Pittman became a free agent following the 2007 season.

===Denver Broncos===
On May 27, 2008, Pittman was signed by the Denver Broncos and had wanted to change positions to fullback but stayed at running back. Cornerback Dré Bly was already wearing No. 32, so Pittman was assigned No. 28 as his jersey number. His official website was renamed Pittman28.com to reflect the change. The website has since gone offline, with Pittman no longer playing in the NFL.
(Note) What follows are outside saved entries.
(** * KML / KMZ parser: a shallow embedding of [lib/kml-parser.ts] and
    [lib/kmz-parser.ts], and the properties of the parser that the
    specification states.

    Layout:
    - [JsString]: the ECMAScript string primitives the parser calls;
    - [Dom]: the part of the DOM the parser reads (elements, text,
      [querySelector] with descendant combinators, [textContent]);
    - [JsNumber], [Browser], [Kmz.JSZip]: what the host provides (Number
      and Math, [uuidv4] and [DOMParser], JSZip), as type classes;
    - [Kml], [Kmz]: the functions of the two source files, under their
      own names;
    - [Reference]: one executable instance of the host, used to run the
      parser on concrete documents;
    - [Spec]: predicates that follow the wording of the specification;
    - [Examples], [Samples]: the documents the parser is run on;
    - [App]: the callers of the parser, the upload of the viewer page, the
      content summary and the guard of the map;
    - [Emitted], [Repair]: what an element takes from its placemark, and
      the declarations that namespace repair adds;
    - [Ecma]: the laws of the host's arithmetic that the distance relies
      on, and [Exact], a host that computes;
    - the properties, first for every host, then on the hosts that run. *)

From Stdlib Require Import String Ascii List ZArith QArith Qabs Lia Lqa Bool.
From stdpp Require Import base option gmap strings.
Import ListNotations.

Set Warnings "-register-all".
Open Scope string_scope.
(** * cuzk_tools: the DMR5G tile catalogue ([src/cuzk_tools/dmr5g.py])

    A shallow embedding of [Dmr5gParser] and of the helper classes
    [Circle] and [Rectangle], followed by the properties of the tile
    resolver, of the footprint normaliser and of the tile cache.

    Conventions of the embedding.
    - A Python [float] (and a numpy [float64]) is a rational [Q], and two
      numbers are the same when they are [==].  The arithmetic is the
      exact one where a property does not depend on the rounding; the
      footprint normaliser, whose idempotence does, is also embedded with
      the arithmetic of binary64, every operation rounded to the nearest
      number of 53 bits ([fix_tile_coords_float64]).
    - A Python [int] is a [Z]; list indices follow Python (negative
      indices count from the end, anything else raises [IndexError]).
    - A call that may raise returns a [Result]; the exception tells which
      [raise] of the source produced it.
    - A numpy array is a [list Q]; a shapely [Polygon] is the coordinate
      list of its exterior ring, and [Polygon.contains] of a point is
      decided on that ring.
    - An entry of the catalogue is the text of its [atom:id] and
      [atom:updated] elements and the floats of its [georss:polygon].
    - pyproj, [np.sqrt], the queries of the R-tree and shapely's
      [intersects] are the fields of the class [Collaborators], and the
      path that [ZipFile.extract] writes to is the field of the class
      [Unpacker]; the remote service is a [Network] and the cache
      directory a finite map from paths to files. *)

From Stdlib Require Import QArith Qpower Qround Qabs Qminmax Lqa ZArith Lia Bool.
From Stdlib Require Floats Uint63.
From stdpp Require Import gmap strings list pretty.
Lemma Uninstall_early_exits_witness :
  let gone := Errno 1060 "The specified service does not exist as an installed service." in
  let w := installed_refusing is_MgrOpenService gone in
  fst (Uninstall w agent []) = None
  /\ calls is_SvcDelete (snd (Uninstall w agent [])) = 0%nat
  /\ calls is_TickC (snd (Uninstall w agent [])) = 0%nat.
Proof.
  intros gone w.
  destruct (Uninstall_early_exits w agent []) as (Hgone & _); [reflexivity .. |].
  rewrite (Hgone gone) by reflexivity. repeat split.
Defined.




Lemma uninstallWait_loop_first w ws n h :
  exists more,
    snd (uninstallWait_loop w ws n h) = h ++ more
    /\ (n = 0%nat ->
        uninstallWait_loop w ws n h = (Some (delete_timeout_error ws), h ++ [TimeoutC]))
    /\ (n <> 0%nat ->
        exists more', more = TickC :: MgrOpenService (Name (cfg ws)) :: more').
Proof.
  destruct n as [| n].
  - exists [TimeoutC]. split; [reflexivity |]. split; [reflexivity | contradiction].
  - cbn [uninstallWait_loop]. run.
    destruct (w_err w (h ++ [TickC]) (MgrOpenService (Name (cfg ws)))) as [err |].
    + destruct (isServiceDoesNotExist err); cbn [snd]; rewrite <- !app_assoc;
        eexists; (split; [reflexivity |]); (split; [discriminate |]);
        intros _; eexists; reflexivity.
    + destruct (uninstallWait_loop_polls w ws n
                  (((h ++ [TickC]) ++ [MgrOpenService (Name (cfg ws))]) ++ [SvcClose]))
        as (m & Hm & _).
      rewrite Hm, <- !app_assoc. eexists. split; [reflexivity |].
      split; [discriminate |]. intros _. eexists; reflexivity.
Qed.

(** X22.  The uninstall wait has no check before its first tick: it
    never succeeds without having taken a tick and opened the entry,
    and when the timeout wins before any tick it fails without a single
    open. *)
Theorem uninstallWait_takes_a_tick w ws h :
  exists more,
    snd (uninstallWait w ws h) = h ++ more
    /\ (fst (uninstallWait w ws h) = None ->
        (1 <= calls is_TickC more)%nat /\ (1 <= calls is_MgrOpenService more)%nat)
    /\ (calls is_TickC more = 0%nat ->
        fst (uninstallWait w ws h) = Some (delete_timeout_error ws)
        /\ calls is_MgrOpenService more = 0%nat).
Proof.
  unfold uninstallWait. rewrite with_timer_run. cbv zeta. cbn [fst snd].
  destruct (getStopTimeout_extends w h) as (m1 & H1 & Hreg & _).
  assert (R1 : calls is_TickC m1 = 0%nat)
    by (apply registry_calls_only;
        [exact Hreg | intros c Hc; destruct c; (discriminate Hc || reflexivity)]).
  assert (R2 : calls is_MgrOpenService m1 = 0%nat)
    by (apply registry_calls_only;
        [exact Hreg | intros c Hc; destruct c; (discriminate Hc || reflexivity)]).
  rewrite H1.
  match goal with
  | |- context [uninstallWait_loop w ws ?n ?hh] =>
    remember n as ticks eqn:Hn; remember hh as h2 eqn:Hh2; clear Hn
  end.
  destruct (uninstallWait_loop_first w ws ticks h2) as (m2 & H2 & Hzero & Hpos).
  rewrite H2, Hh2, <- !app_assoc. eexists. split; [reflexivity |].
  rewrite !calls_app, R1, R2.
  destruct ticks as [| n].
  - rewrite (Hzero eq_refl) in *. cbn [fst snd] in *. apply app_inv_head in H2. subst m2.
    split; [discriminate |]. intros _. split; reflexivity.
  - destruct Hpos as (m' & ->); [discriminate |].
    change (TickC :: MgrOpenService (Name (cfg ws)) :: m')
      with ([TickC; MgrOpenService (Name (cfg ws))] ++ m').
    rewrite !calls_app. cbn. split; [intros _; lia | intros Hz; lia].
Qed.
(* ===== verification/Runtime.v ===== *)
(** * runtime/runtime.c: the freestanding memory and string routines

    The four memory routines work on a flat byte memory, because [memmove] is
    about overlapping ranges of one memory.  The string routines work on the
    buffer that holds the string: a list of bytes, read as a NUL beyond its
    end, so a buffer filled to the last byte and a NUL-terminated one behave
    alike. *)

From S2P Require Import Prelude.

(** ** Memory routines *)

(** A flat memory: the byte at each address. *)
Definition mem : Type := Z -> Z.

Definition mem_set (m : mem) (a v : Z) : mem := fun x => if x =? a then v else m x.

(** [while (count--) *bytes++ = (uint8_t)value;] *)
Fixpoint memset (destination value : Z) (count : nat) (m : mem) : mem :=
  match count with
  | O => m
  | S n => memset (destination + 1) value n (mem_set m destination (u8 value))
  end.

(** [while (count--) *out++ = *in++;] *)
Fixpoint memcpy (destination source : Z) (count : nat) (m : mem) : mem :=
  match count with
  | O => m
  | S n => memcpy (destination + 1) (source + 1) n (mem_set m destination (m source))
  end.

(** [while (count--) out[count] = in[count];] *)
Fixpoint memmove_down (destination source : Z) (count : nat) (m : mem) : mem :=
  match count with
  | O => m
  | S n => memmove_down destination source n
             (mem_set m (destination + Z.of_nat n) (m (source + Z.of_nat n)))
  end.

Definition memmove (destination source : Z) (count : nat) (m : mem) : mem :=
  if destination <? source then memcpy destination source count m
  else memmove_down destination source count m.

(** The difference of the first two bytes that differ, 0 if there are none. *)
Fixpoint memcmp (left right : Z) (count : nat) (m : mem) : Z :=
  match count with
  | O => 0
  | S n => if m left =? m right then memcmp (left + 1) (right + 1) n m
           else m left - m right
  end.

(** ** String routines *)

Fixpoint strlen (text : list Z) : nat :=
  match text with
  | [] => O
  | c :: text' => if c =? 0 then O else S (strlen text')
  end.

(** The string a buffer holds. *)
Definition cstr (text : list Z) : list Z := take (strlen text) text.

(** [*text] *)
Definition char_at (text : list Z) : Z := match text with [] => 0 | c :: _ => c end.

Fixpoint strcmp (left right : list Z) : Z :=
  match left with
  | [] => 0 - char_at right
  | a :: left' =>
      if (negb (a =? 0) && (a =? char_at right))%bool then strcmp left' (tail right)
      else a - char_at right
  end.

Fixpoint strncmp (left right : list Z) (count : nat) : Z :=
  match count with
  | O => 0
  | S n =>
      if (negb (char_at left =? 0) && (char_at left =? char_at right))%bool
      then strncmp (tail left) (tail right) n
      else char_at left - char_at right
  end.

(** The bytes [strcpy] stores: the string and its NUL. *)
Definition strcpy (source : list Z) : list Z := cstr source ++ [0].

(** The [count] bytes [strncpy] stores: the string cut at [count], then NULs. *)
Fixpoint strncpy (source : list Z) (count : nat) : list Z :=
  match count with
  | O => []
  | S n => if char_at source =? 0 then replicate count 0
           else char_at source :: strncpy (tail source) n
  end.

(** The [do ... while (number)] loop: the digits of [number], lowest first.
    [fuel] bounds the number of digits. *)
Fixpoint digits_reversed (fuel : nat) (number : Z) : list Z :=
  match fuel with
  | O => []
  | S n => (48 + number mod 10) ::
           (if number / 10 =? 0 then [] else digits_reversed n (number / 10))
  end.

(** A [uint32_t] has at most ten decimal digits. *)
Definition int_to_string (value : Z) : list Z :=
  let negative := value <? 0 in
  let number := if negative then u32 (0 - u32 value) else u32 value in
  let reversed := digits_reversed 10 number in
  let reversed := if negative then reversed ++ [45] else reversed in
  rev reversed ++ [0].

(** ** Facts about the memory routines *)

Lemma mem_set_eq m a v : mem_set m a v a = v.
Proof. unfold mem_set. by rewrite Z.eqb_refl. Qed.

Lemma mem_set_ne m a v x : x <> a -> mem_set m a v x = m x.
Proof. intros. unfold mem_set. by rewrite (proj2 (Z.eqb_neq x a)). Qed.

Lemma memset_spec d v n m x :
  memset d v n m x = if (d <=? x) && (x <? d + Z.of_nat n) then u8 v else m x.
Proof.
  revert d m. induction n as [|n IH]; intros d m; simpl.
  { case_if as H; [lia|done]. }
  rewrite IH. case_if as H1; case_if as H2; try lia; try done.
  - destruct (decide (x = d)) as [->|]; [by rewrite mem_set_eq|lia].
  - rewrite mem_set_ne; [done|lia].
Qed.

(** Copying upwards reads every source byte before it is overwritten when the
    destination starts below the source or past its end. *)
Lemma memcpy_spec d s n m x :
  d <= s \/ s + Z.of_nat n <= d ->
  memcpy d s n m x = if (d <=? x) && (x <? d + Z.of_nat n) then m (s + (x - d)) else m x.
Proof.
  revert d s m. induction n as [|n IH]; intros d s m Hds; simpl.
  { case_if as H; [lia|done]. }
  rewrite IH by lia. case_if as H1; case_if as H2; try lia.
  - rewrite mem_set_ne by lia. f_equal. lia.
  - destruct (decide (x = d)) as [->|]; [|lia].
    rewrite mem_set_eq. f_equal. lia.
  - rewrite mem_set_ne; [done|lia].
Qed.

(** Copying downwards is right when the destination is not below the source. *)
Lemma memmove_down_spec d s n m x :
  s <= d ->
  memmove_down d s n m x =
    if (d <=? x) && (x <? d + Z.of_nat n) then m (s + (x - d)) else m x.
Proof.
  revert m. induction n as [|n IH]; intros m Hds; simpl.
  { case_if as H; [lia|done]. }
  rewrite IH by lia. case_if as H1; case_if as H2; try lia.
  - rewrite mem_set_ne by lia. done.
  - assert (x = d + Z.of_nat n) as -> by lia. rewrite mem_set_eq. f_equal. lia.
  - rewrite mem_set_ne; [done|lia].
Qed.

Lemma memmove_spec d s n m x :
  memmove d s n m x = if (d <=? x) && (x <? d + Z.of_nat n) then m (s + (x - d)) else m x.
Proof.
  unfold memmove. destruct (d <? s) eqn:H.
  - apply memcpy_spec. lia.
  - apply memmove_down_spec. lia.
Qed.

Lemma memcmp_eq_zero a b n m :
  memcmp a b n m = 0 <-> forall i, 0 <= i < Z.of_nat n -> m (a + i) = m (b + i).
Proof.
  revert a b. induction n as [|n IH]; intros a b; simpl.
  { split; [intros _ i Hi; lia|done]. }
  destruct (m a =? m b) eqn:H.
  - rewrite IH. split; intros Hall i Hi.
    + destruct (decide (i = 0)) as [->|]; [rewrite !Z.add_0_r; lia|].
      specialize (Hall (i - 1) ltac:(lia)).
      by replace (a + i) with (a + 1 + (i - 1)) by lia;
        replace (b + i) with (b + 1 + (i - 1)) by lia.
    + specialize (Hall (i + 1) ltac:(lia)).
      by replace (a + 1 + i) with (a + (i + 1)) by lia;
        replace (b + 1 + i) with (b + (i + 1)) by lia.
  - split; [lia|]. intros Hall. specialize (Hall 0 ltac:(lia)).
    rewrite !Z.add_0_r in Hall. lia.
Qed.

(** ** Facts about the string routines *)

Lemma cstr_nil : cstr [] = [].
Proof. done. Qed.

Lemma cstr_cons c l : cstr (c :: l) = if c =? 0 then [] else c :: cstr l.
Proof. unfold cstr. simpl. by destruct (c =? 0). Qed.

Lemma cstr_no_nul l : Forall (fun c => c <> 0) (cstr l).
Proof.
  induction l as [|c l IH]; [constructor|]. rewrite cstr_cons.
  destruct (c =? 0) eqn:H; constructor; [lia|done].
Qed.

Lemma cstr_id l : Forall (fun c => c <> 0) l -> cstr l = l.
Proof.
  induction 1 as [|c l Hc Hl IH]; [done|]. rewrite cstr_cons.
  by rewrite (proj2 (Z.eqb_neq c 0)), IH.
Qed.

Lemma cstr_app_nul l l' : Forall (fun c => c <> 0) l -> cstr (l ++ 0 :: l') = l.
Proof.
  induction 1 as [|c l Hc Hl IH]; [done|]. simpl. rewrite cstr_cons.
  by rewrite (proj2 (Z.eqb_neq c 0)), IH.
Qed.

Lemma length_cstr l : length (cstr l) = strlen l.
Proof.
  induction l as [|c l IH]; [done|]. rewrite cstr_cons. simpl.
  destruct (c =? 0); simpl; congruence.
Qed.

Lemma strlen_le l : (strlen l <= length l)%nat.
Proof. induction l as [|c l IH]; simpl; [lia|]. destruct (c =? 0); lia. Qed.

Lemma char_at_cstr l : char_at (cstr l) = char_at l.
Proof. destruct l as [|c l]; [done|]. rewrite cstr_cons. destruct (c =? 0) eqn:H; simpl; lia. Qed.

Lemma cstr_tail l : char_at l <> 0 -> cstr l = char_at l :: cstr (tail l).
Proof.
  destruct l as [|c l]; simpl; [done|]. intros. rewrite cstr_cons.
  by rewrite (proj2 (Z.eqb_neq c 0)).
Qed.

Lemma cstr_char_zero l : char_at l = 0 -> cstr l = [].
Proof. destruct l as [|c l]; [done|]. simpl. intros ->. done. Qed.

(** [strcmp] returns 0 exactly on equal strings. *)
Lemma strcmp_eq_zero l r : strcmp l r = 0 <-> cstr l = cstr r.
Proof.
  revert r. induction l as [|a l IH]; intros r; simpl.
  - rewrite cstr_nil. destruct (decide (char_at r = 0)) as [H|H].
    + rewrite H, cstr_char_zero by done. done.
    + rewrite (cstr_tail r H). split; [lia|done].
  - rewrite cstr_cons. destruct (a =? 0) eqn:Ha; simpl.
    + destruct (decide (char_at r = 0)) as [H|H].
      * rewrite (cstr_char_zero r H). split; [done|lia].
      * rewrite (cstr_tail r H). split; [lia|done].
    + destruct (a =? char_at r) eqn:Hr.
      * rewrite IH, (cstr_tail r) by lia. split; [intros ->; f_equal; lia|congruence].
      * destruct (decide (char_at r = 0)) as [H|H].
        -- rewrite (cstr_char_zero r H). split; [lia|done].
        -- rewrite (cstr_tail r H). split; [lia|]. intros [= E _]. lia.
Qed.

(** [strncmp] returns 0 exactly when the strings agree on their first bytes. *)
Lemma strncmp_eq_zero n l r : strncmp l r n = 0 <-> take n (cstr l) = take n (cstr r).
Proof.
  revert l r. induction n as [|n IH]; intros l r; cbn [strncmp]; [done|].
  destruct (decide (char_at l = 0)) as [Hl|Hl].
  - rewrite Hl. cbn [negb andb Z.eqb].
    rewrite (cstr_char_zero l Hl). destruct (decide (char_at r = 0)) as [H|H].
    + by rewrite H, (cstr_char_zero r H).
    + rewrite (cstr_tail r H). simpl. split; [lia|done].
  - rewrite (proj2 (Z.eqb_neq _ _) Hl). cbn [negb andb].
    rewrite (cstr_tail l Hl). destruct (char_at l =? char_at r) eqn:Hr.
    + rewrite IH, (cstr_tail r) by lia. simpl.
      split; [intros ->; f_equal; lia|congruence].
    + destruct (decide (char_at r = 0)) as [H|H].
      * rewrite (cstr_char_zero r H). simpl. split; [lia|done].
      * rewrite (cstr_tail r H). simpl. split; [lia|]. intros [= E _]. lia.
Qed.

Lemma length_strncpy l n : length (strncpy l n) = n.
Proof.
  revert l. induction n as [|n IH]; intros l; cbn [strncpy]; [done|].
  destruct (char_at l =? 0); simpl; [by rewrite length_replicate|by rewrite IH].
Qed.

(** A string that fits is stored whole and padded with NULs. *)
Lemma strncpy_fits l n :
  (strlen l <= n)%nat -> strncpy l n = cstr l ++ replicate (n - strlen l) 0.
Proof.
  revert l. induction n as [|n IH]; intros l Hn; cbn [strncpy].
  - destruct l as [|c l]; [done|]. simpl in *. rewrite cstr_cons.
    destruct (c =? 0); [done|lia].
  - destruct l as [|c l]; [done|]. simpl in *. rewrite cstr_cons.
    destruct (c =? 0) eqn:Hc; [done|]. rewrite IH by lia. done.
Qed.

Lemma cstr_strncpy l n l' :
  (strlen l <= n)%nat -> cstr (strncpy l n ++ 0 :: l') = cstr l.
Proof.
  intros. rewrite strncpy_fits by done. rewrite <- app_assoc.
  destruct (n - strlen l)%nat; simpl; apply cstr_app_nul, cstr_no_nul.
Qed.

#[export] Hint Rewrite length_strncpy length_cstr : nova.
(* ===== verification/RamDisk.v ===== *)
(** * A block device kept in memory

    The smallest instance of [BlockDevice]: a finite map of the sectors written
    so far.  The witnesses of the file system's theorems run on it. *)

From S2P Require Import Prelude Interfaces.

#[global] Instance is_sector_dec data : Decision (is_sector data).
Proof. unfold is_sector, bytes. apply _. Defined.

Record RamDisk := mkRam { rd_count : Z; rd_sectors : gmap Z (list Z) }.

Definition empty_sector : list Z := replicate 512 0.

Definition ram_sector (d : RamDisk) (lba : Z) : list Z :=
  match rd_sectors d !! lba with
  | Some data => if bool_decide (is_sector data) then data else empty_sector
  | None => empty_sector
  end.

Definition ram_count (d : RamDisk) : Z := Z.max 0 (Z.min (rd_count d) (2 ^ 32 - 1)).

Definition ram_in_range (lba : Z) (d : RamDisk) : bool := ((0 <=? lba) && (lba <? ram_count d))%bool.

Definition ram_read (lba : Z) (d : RamDisk) : option (list Z) * RamDisk :=
  (if ram_in_range lba d then Some (ram_sector d lba) else None, d).

Definition ram_write (lba : Z) (data : list Z) (d : RamDisk) : bool * RamDisk :=
  if ram_in_range lba d
  then (true, mkRam (rd_count d) (<[lba := data]> (rd_sectors d)))
  else (false, d).

Lemma empty_sector_ok : is_sector empty_sector.
Proof. split; [done|]. apply (bytes_zeroes 512). Qed.

Lemma ram_sector_ok d lba : is_sector (ram_sector d lba).
Proof.
  unfold ram_sector. destruct (_ !! _) as [data|]; [|apply empty_sector_ok].
  case_bool_decide; [done|apply empty_sector_ok].
Qed.

#[export] Program Instance ram_device : BlockDevice RamDisk := {|
  bd_read := ram_read; bd_write := ram_write; bd_count := ram_count;
  bd_sector := ram_sector; bd_healthy := fun _ => True |}.
Next Obligation. intros d. unfold ram_count. lia. Qed.
Next Obligation. apply ram_sector_ok. Qed.
Next Obligation.
  intros lba d r d' [= <- <-]. split_and!; try done. intros data.
  destruct (ram_in_range lba d) eqn:E; [|done]. unfold ram_in_range in E. intros [= <-]. split; [done|lia].
Qed.
Next Obligation.
  intros lba d _ Hr. unfold ram_read, ram_in_range. simpl. by destruct (_ && _)%bool eqn:E; [|lia].
Qed.
Next Obligation.
  unfold ram_write. intros lba data d ok d' Hs.
  destruct (ram_in_range lba d) eqn:E; intros [= <- <-]; [|done].
  unfold ram_in_range in E. split_and!; try done.
  - intros x Hx. unfold ram_sector. cbn [rd_sectors]. by rewrite lookup_insert_ne.
  - intros _. split; [|lia]. unfold ram_sector. cbn [rd_sectors]. rewrite lookup_insert_eq.
    by rewrite bool_decide_eq_true_2.
Qed.
Next Obligation.
  intros lba data d _ _ Hr. unfold ram_write, ram_in_range. by destruct (_ && _)%bool eqn:E; [|lia].
Qed.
Pittman was placed on season-ending injured reserve with a neck injury. In eight games (three starts) during the 2008 season, Pittman rushed 76 times for 320 yards and four touchdowns.

===Florida Tuskers===
On August 12, 2009, Pittman signed with the Florida Tuskers.

==NFL career statistics==

Legend
|  | Won the Super Bowl |
|  | Led the league |
| Bold | Career high |

===Regular season===

| Year | Team | Games |  | Rushing |  |  |  |  | Receiving |  |  |  |  |
| GP | GS | Att | Yds | Avg | Lng | TD | Rec | Yds | Avg | Lng | TD |
| 1998 | ARI | 15 | 0 | 29 | 91 | 3.1 | 11 | 0 | 0 | 0 | 0.0 | 0 | 0 |
| 1999 | ARI | 10 | 2 | 64 | 289 | 4.5 | 58 | 2 | 16 | 196 | 12.3 | 46 | 0 |
| 2000 | ARI | 16 | 12 | 184 | 719 | 3.9 | 29 | 4 | 73 | 579 | 7.9 | 36 | 2 |
| 2001 | ARI | 15 | 14 | 241 | 846 | 3.5 | 42 | 5 | 42 | 264 | 6.3 | 27 | 0 |
| 2002 | TAM | 16 | 15 | 204 | 718 | 3.5 | 21 | 1 | 59 | 477 | 8.1 | 64 | 0 |
| 2003 | TAM | 16 | 13 | 187 | 751 | 4.0 | 17 | 0 | 75 | 597 | 8.0 | 68 | 2 |
| 2004 | TAM | 13 | 13 | 219 | 926 | 4.2 | 78 | 7 | 41 | 391 | 9.5 | 68 | 3 |
| 2005 | TAM | 16 | 4 | 70 | 436 | 6.2 | 64 | 1 | 36 | 300 | 8.3 | 41 | 1 |
| 2006 | TAM | 16 | 3 | 50 | 245 | 4.9 | 32 | 1 | 47 | 405 | 8.6 | 25 | 0 |
| 2007 | TAM | 10 | 3 | 68 | 286 | 4.2 | 29 | 0 | 26 | 191 | 7.3 | 16 | 0 |
| 2008 | DEN | 8 | 3 | 76 | 320 | 4.2 | 20 | 4 | 10 | 112 | 11.2 | 40 | 0 |
| Career |  | 151 | 82 | 1,392 | 5,627 | 4.0 | 78 | 25 | 425 | 3,512 | 8.3 | 68 | 8 |

===Playoffs===

| Year | Team | Games |  | Rushing |  |  |  |  | Receiving |  |  |  |  |
| GP | GS | Att | Yds | Avg | Lng | TD | Rec | Yds | Avg | Lng | TD |
| 1998 | ARI | 2 | 0 | 0 | 0 | 0.0 | 0 | 0 | 0 | 0 | 0.0 | 0 | 0 |
| 2002 | TAM | 3 | 3 | 54 | 182 | 3.4 | 24 | 0 | 6 | 63 | 10.5 | 31 | 0 |
| 2005 | TAM | 1 | 0 | 0 | 0 | 0.0 | 0 | 0 | 3 | 30 | 10.0 | 22 | 0 |
| 2007 | TAM | 1 | 0 | 1 | 5 | 5.0 | 5 | 0 | 5 | 62 | 12.4 | 26 | 0 |
| Career |  | 7 | 3 | 55 | 187 | 3.4 | 24 | 0 | 14 | 155 | 11.1 | 31 | 0 |

==Personal life==
Pittman's eldest son, Michael Jr., plays wide receiver for the Pittsburgh Steelers. His younger son, Mycah, played wide receiver for Utah.